Al principio, cuando empezamos a ganar dinero nos volvemos perezosos.
-Si nadie nos compra sufrimos, y nos desanimamos.
A veces la gente si quiere el producto y se demora por diferentes razones:
- No dispone del dinero.
- No te conoce.
- No está seguro si lo van a estafar
- Lo quiere pensar dos veces.
- No está preparado, quizás más tarde lo compre.
Hay muchos motivos por los que el interesado en comprar un producto no lo compra de una vez. Y debemos ser conscientes de eso.
Mi primer negocito en la Zona Colonial fue una papelería. No entraba ni la brisa del Malecón. Y yo vivía a una esquina de él. Todo el que entraba era para venderme algo. Me desanimaba.
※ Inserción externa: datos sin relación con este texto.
(* ===== verification/Locks.v ===== *)
(** * The lock discipline of a node's tasks

    The one guard that lives across an [await] is of the pending requests, and
    what runs under it are sections of other locks ([brief]). [plain] programs
    obey this and hold no lock yet; a task keeps [running] under the
    discipline, and while it holds a lock it can always go on. *)

From S2P Require Import Prelude Errors Bytes Ident F64 Contact Store Messages Effects.

Section discipline.
Context {St R : Type}.

(** Sections of other locks, which end. *)
Fixpoint brief {A} (p : prog St R A) : Prop :=
  match p with
  | Ret _ | Abort => True
  | Atomic l f k =>
      l <> pending_requests_lock /\ (forall c st, enough_fuel (f c st)) /\ forall x, brief (k x)
  | _ => False
  end.

(** A task that terminates, or a loop each of whose iterations does. *)
Definition settles (p : prog St R R) : Prop :=
  terminates p \/
  exists X Y (body : X -> prog St R (X + Y)) q k, p = Loop body q k /\ terminates q /\
    (forall x, terminates (body x)) /\ forall y, terminates (k y).

Fixpoint plain {A} (p : prog St R A) : Prop :=
  match p with
  | Ret _ | Abort => True
  | Draw k => forall x, plain (k x)
  | Atomic _ f k => forall x, plain (k x)
  | Guard l f body k =>
      l = pending_requests_lock /\ (forall x, brief (body x)) /\ forall y, plain (k y)
  | Held _ _ _ => False
  | Send _ _ k => forall r, plain (k r)
  | Wait _ _ _ k => forall r ms, plain (k r ms)
  | Join ps k =>
      (fix all (ps : list (prog St R _)) : Prop :=
         match ps with [] => True | q :: ps' => plain q /\ all ps' end) ps /\
      forall xs, plain (k xs)
  | Within _ q k => plain q /\ forall x, plain (k x)
  | Spawn q k => (plain q /\ settles q) /\ forall h, plain (k h)
  | Await h k => forall r, plain (k r)
  | Loop body q k => (forall x, plain (body x)) /\ plain q /\ forall y, plain (k y)
  | Tick _ k => plain k
  end.

(** A program at work: it may hold the lock. *)
Fixpoint running {A} (p : prog St R A) : Prop :=
  match p with
  | Held l q k => l = pending_requests_lock /\ brief q /\ forall y, plain (k y)
  | Join ps k =>
      (fix all (ps : list (prog St R _)) : Prop :=
         match ps with [] => True | q :: ps' => running q /\ all ps' end) ps /\
      forall xs, plain (k xs)
  | Within _ q k => running q /\ forall x, plain (k x)
  | Loop body q k => (forall x, plain (body x)) /\ running q /\ forall y, plain (k y)
  | q => plain q
  end.

Lemma plain_join {X A} (ps : list (prog St R X)) (k : list X -> prog St R A) :
  plain (Join ps k) <-> Forall plain ps /\ forall xs, plain (k xs).
Proof.
  cbn. apply and_iff_compat_r. induction ps as [|q ps IH]; [done|]. by rewrite Forall_cons, IH.
Qed.
Lemma running_join {X A} (ps : list (prog St R X)) (k : list X -> prog St R A) :
  running (Join ps k) <-> Forall running ps /\ forall xs, plain (k xs).
Proof.
  cbn. apply and_iff_compat_r. induction ps as [|q ps IH]; [done|]. by rewrite Forall_cons, IH.
Qed.

Lemma plain_bind {A B} (f : A -> prog St R B) p :
  plain p -> (forall a, plain (f a)) -> plain (p ≫= f).
Proof. intros Hp Hf. induction p; cbn in *; naive_solver. Qed.
Lemma plain_bind_ok {A B} (f : A -> prog St R (Result B)) p :
  plain p -> (forall a, plain (f a)) -> plain (bind_ok f p).
Proof. intros Hp Hf. apply plain_bind; [done|]. intros [a|e]; [apply Hf|done]. Qed.
Lemma plain_for_each {X} (l : list X) body :
  (forall x, plain (body x)) -> plain (for_each l body).
Proof. intros Hb. induction l as [|x l IH]; cbn; [done|]. by apply plain_bind. Qed.

Fixpoint plain_running {A} (p : prog St R A) : plain p -> running p.
Proof.
  destruct p; cbn; try done.
  - intros [Hps Hk]. split; [|done]. induction ps as [|q ps IH]; [done|].
    destruct Hps as [Hq Hps]. split; [by apply plain_running|by apply IH].
  - intros [Hq Hk]. split; [by apply plain_running|done].
  - intros (Hb & Hq & Hk). split_and!; [done|by apply plain_running|done].
Qed.

Fixpoint plain_idle l {A} (p : prog St R A) : plain p -> holds l p = false.
Proof.
  destruct p; cbn; try done.
  - intros [Hps _]. induction ps as [|q ps IH]; [done|]. destruct Hps as [Hq Hps]. cbn.
    by rewrite (plain_idle l _ q Hq), (IH Hps).
  - intros [Hq _]. by apply plain_idle.
  - intros (_ & Hq & _). by apply plain_idle.
Qed.

Lemma brief_idle l {A} (p : prog St R A) : brief p -> holds l p = false.
Proof. by destruct p. Qed.

Fixpoint running_holds l {A} (p : prog St R A) :
  running p -> holds l p = true -> l = pending_requests_lock.
Proof.
  destruct p; cbn; try done.
  - intros (-> & Hq & _) [Hl|Hl]%orb_true_iff; [by apply bool_decide_eq_true in Hl|].
    by rewrite (brief_idle l p) in Hl.
  - intros [Hps _]. induction ps as [|q ps IH]; [done|]. destruct Hps as [Hq Hps]. cbn.
    intros [Hl|Hl]%orb_true_iff; [by apply (running_holds l _ q)|by apply IH].
  - intros [Hq _]. by apply running_holds.
  - intros (_ & Hq & _). by apply running_holds.
Qed.

(** ** Steps keep the discipline *)
Lemma brief_step n fin st A (p : prog St R A) evs st' new p' :
  step n fin st A p evs st' new p' -> brief p -> new = [] /\ brief p'.
Proof. destruct 1; cbn; naive_solver. Qed.

Lemma running_step n fin st A (p : prog St R A) evs st' new p' :
  step n fin st A p evs st' new p' -> running p ->
  running p' /\ Forall (fun q => plain q /\ settles q) new.
Proof.
  pose proof @plain_running as Hpr.
  assert (forall B (q : prog St R B), plain q -> running q /\ Forall (fun q => plain q /\ settles q) [])
    as Hplain by by auto.
  induction 1; rewrite ?running_join, ?Forall_app, ?Forall_cons; cbn; intros Hp; try done;
    try (apply Hplain; tauto || naive_solver).
  - destruct Hp as (-> & Hb & Hk). auto.
  - destruct Hp as (-> & Hq & Hk). by destruct (brief_step _ _ _ _ _ _ _ _ _ H Hq) as [-> ?].
  - naive_solver.
  - naive_solver.
  - destruct Hp as [[? ?] ?]. auto.
  - naive_solver.
  - destruct Hp as (? & ? & ?). auto.
Qed.

(** A lock that is not free is not taken. *)
Lemma idle_step n fin st A (p : prog St R A) evs st' new p' :
  step n fin st A p evs st' new p' -> running p -> ~ free fin pending_requests_lock ->
  holds pending_requests_lock p = false -> holds pending_requests_lock p' = false.
Proof.
  pose proof @plain_idle as Hpi.
  induction 1; rewrite ?running_join, ?Forall_app, ?Forall_cons; cbn; intros Hp Hno Hl; try done;
    try (apply Hpi; tauto || naive_solver).
  - destruct Hno. by destruct Hp as [<- _].
  - destruct Hp as (_ & Hq & _). rewrite (brief_idle pending_requests_lock p) in Hl by done.
    destruct (brief_step _ _ _ _ _ _ _ _ _ H Hq) as [_ Hq'].
    by rewrite (brief_idle pending_requests_lock p').
  - rewrite existsb_app in *. cbn in *. rewrite !orb_false_iff in *. naive_solver.
  - naive_solver.
  - naive_solver.
Qed.

(** While a program holds the lock it can go on, whatever other tasks do. *)
Lemma brief_ready n fin st A (p : prog St R A) :
  brief p -> (forall l, l <> pending_requests_lock -> free fin l) ->
  match p with
  | Ret _ | Abort => True
  | _ => exists st' p', step n fin st A p [] st' [] p'
  end.
Proof.
  destruct p as [| | |X l f k| | | | | | | | | |]; try done. intros (Hl & Hf & _) Hfree.
  destruct (f (MkClock 0 0) st) as [[st' x]| |] eqn:Hs.
  - do 2 eexists. eapply step_atomic; [by apply Hfree|done].
  - do 2 eexists. eapply step_panic; [by apply Hfree|done].
  - by destruct (Hf (MkClock 0 0) st).
Qed.

Fixpoint holder_ready n fin st {A} (p : prog St R A) :
  running p -> (forall l, l <> pending_requests_lock -> free fin l) ->
  holds pending_requests_lock p = true -> exists st' new p', step n fin st A p [] st' new p'.
Proof.
  destruct p as [| | | | |Y l q k| | |X ps k|X limit q k| | |X Y body q k|]; intros Hp Hfree Hl; try done.
  - destruct Hp as (_ & Hq & _). pose proof (brief_ready n fin st _ q Hq Hfree) as Hs.
    destruct q; try done; [do 3 eexists; apply step_held_done|do 3 eexists; apply step_held_abort|].
    destruct Hs as (st' & p' & Hs). do 3 eexists. by apply step_held.
  - assert (Forall (fun q => holds pending_requests_lock q = true ->
      exists st' new q', step n fin st _ q [] st' new q') ps) as Hps.
    { destruct Hp as [Hps _]. clear Hl. induction ps as [|r ps IH]; [done|].
      destruct Hps as [Hr Hps]. constructor; [|by apply IH].
      intros Hl. by apply (holder_ready n fin st _ r). }
    apply existsb_exists in Hl as (q & (l1 & l2 & ->)%list_elem_of_In%list_elem_of_split & Hq).
    rewrite Forall_app, Forall_cons in Hps. destruct Hps as (_ & (st' & new & q' & Hs) & _); [done|].
    do 3 eexists. by apply step_join.
  - destruct Hp as [Hq _]. destruct (holder_ready n fin st _ q Hq Hfree Hl) as (st' & new & q' & Hs).
    do 3 eexists. by apply step_within.
  - destruct Hp as (_ & Hq & _). destruct (holder_ready n fin st _ q Hq Hfree Hl) as (st' & new & q' & Hs).
    do 3 eexists. by apply step_loop.
Qed.

(** ** Tasks that settle *)
Lemma settles_step n fin st (p : prog St R R) evs st' new p' :
  step n fin st R p evs st' new p' -> settles p -> settles p'.
Proof.
  intros Hs [Hp|(X & Y & body & q & k & -> & Hq & Hb & Hk)].
  - left. apply Hp. by repeat eexists.
  - apply step_inv in Hs as [(q' & Hs & ->)|(_ & _ & _ & [(x & -> & ->)|[(y & -> & ->)|[-> ->]]])].
    + right. exists X, Y, body, q', k. split_and!; [done| |done..]. apply Hq. by repeat eexists.
    + right. by exists X, Y, body, (body x), k.
    + by left.
    + left. apply terminates_Abort.
Qed.

(** No infinite sequence of steps of [p] that all keep the lock. *)
Definition releases (p : prog St R R) : Prop :=
  Acc (fun p' p => holds pending_requests_lock p' = true /\ can_step p' p) p.

Lemma settles_releases p : running p -> settles p -> releases p.
Proof.
  intros Hp [Hterm|(X & Y & body & q & k & -> & Hq & Hb & Hk)].
  - clear Hp. induction Hterm as [p _ IH]. constructor. intros p' [_ Hs]. by apply IH.
  - destruct Hp as (Hbp & _ & Hkp). induction Hq as [q _ IH]. constructor.
    intros p' [Hl (n & fin & st & evs & st' & new & Hs)].
    apply step_inv in Hs as [(q' & Hs & ->)|(_ & _ & _ & [(x & -> & ->)|[(y & -> & ->)|[-> ->]]])].
    + apply IH. by repeat eexists.
    + cbn in Hl. by rewrite plain_idle in Hl.
    + by rewrite plain_idle in Hl.
    + done.
Qed.
End discipline.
Qué gente más roñosa –me decía- No gastan ni en un lápiz.
En esas rabietas llegó un vendedor de golosinas y me dice:
- ¿Tiene bolígrafos?
-Siiiiiií.- le respondí emocionada.
Me compró el bolígrafo sin preguntarme el precio.
- Qué raro Ud no tiene aquí ofertas de caramelos, chickes, chocolates.
- Es que esto es una papelería.
- Eso no importa. Las farmacias lo venden. Eso atrae a los niños, y los niños son los mejores mensajeros.
- Pues sí, tiene razón. ¿Y qué cree yo pueda vender de lo que Ud trae?
A Ud le puede convenir esta oferta surtido de paletas y chocolates.
- Póngalas a la vista. Es más, le voy a prestar un exhibidor. Y no se desespere. Esto es venta segura. He visto muchos niños por aquí.
Al mes uno de mis renglones de venta eran las golosinas. Aumentó el servicio de copias porque los niños tenían que imprimir sus tareas. Mi negocio parecía un círculo infantil. A cuatro ojos para que no se robaran mis chocolates.
Poco después entraron los currículos y la digitación e impresión de tesis. Los diseños de tarjetas y talonarios de recibos. El montaje de gafetes. La hechura de catálogos. Cuántos servicios y ventas en menos de tres meses. Y todo por conocer a un buen estratega en ventas.